■ What you should do ■
Could you print the full listing again, exactly as written?
+--
(* ===== verification/_CoqProject ===== *)
-Q . S2P
Prelude.v
Timespec.v
Vector.v
PQueue.v
TaskHeap.v
TaskQueue.v
TaskSched.v
Invariant.v
Safety.v
Bytes.v
CString.v
Binary64.v
PcmChunk.v
Speed.v
Intercom.v
ClientState.v
AlsaDevice.v
IntercomClient.v
ClientGaps.v
ClientBuffer.v
AlsaPlayer.v
PlayerProofs.v
ClientLoop.v
ClientInv.v
ServerState.v
InputPipe.v
ClientMgr.v
IntercomSrv.v
ServerProofs.v
JsonRpc.v
Memory.v
Ownership.v
Util.v
Control.v
ControlProofs.v
Stream.v
Tests.v
ServerLoop.v
ServerInv.v
Pointers.v
PipeInv.v
ServerMain.v
ServerClients.v
Sent.v
TaskSafety.v
Registry.v
Repair.v
EndToEnd.v
Transmission.v
Held.v
System.v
+--
■ Answer section ■
(* ===== verification/_CoqProject ===== *)
-Q . S2P
Prelude.v
Timespec.v
Vector.v
PQueue.v
TaskHeap.v
TaskQueue.v
TaskSched.v
Invariant.v
Safety.v
Bytes.v
CString.v
Binary64.v
PcmChunk.v
Speed.v
Intercom.v
ClientState.v
AlsaDevice.v
IntercomClient.v
ClientGaps.v
ClientBuffer.v
AlsaPlayer.v
PlayerProofs.v
ClientLoop.v
ClientInv.v
ServerState.v
InputPipe.v
ClientMgr.v
IntercomSrv.v
ServerProofs.v
JsonRpc.v
Memory.v
Ownership.v
Util.v
Control.v
ControlProofs.v
Stream.v
Tests.v
ServerLoop.v
ServerInv.v
Pointers.v
PipeInv.v
ServerMain.v
ServerClients.v
Sent.v
TaskSafety.v
Registry.v
Repair.v
EndToEnd.v
Transmission.v
Held.v
System.v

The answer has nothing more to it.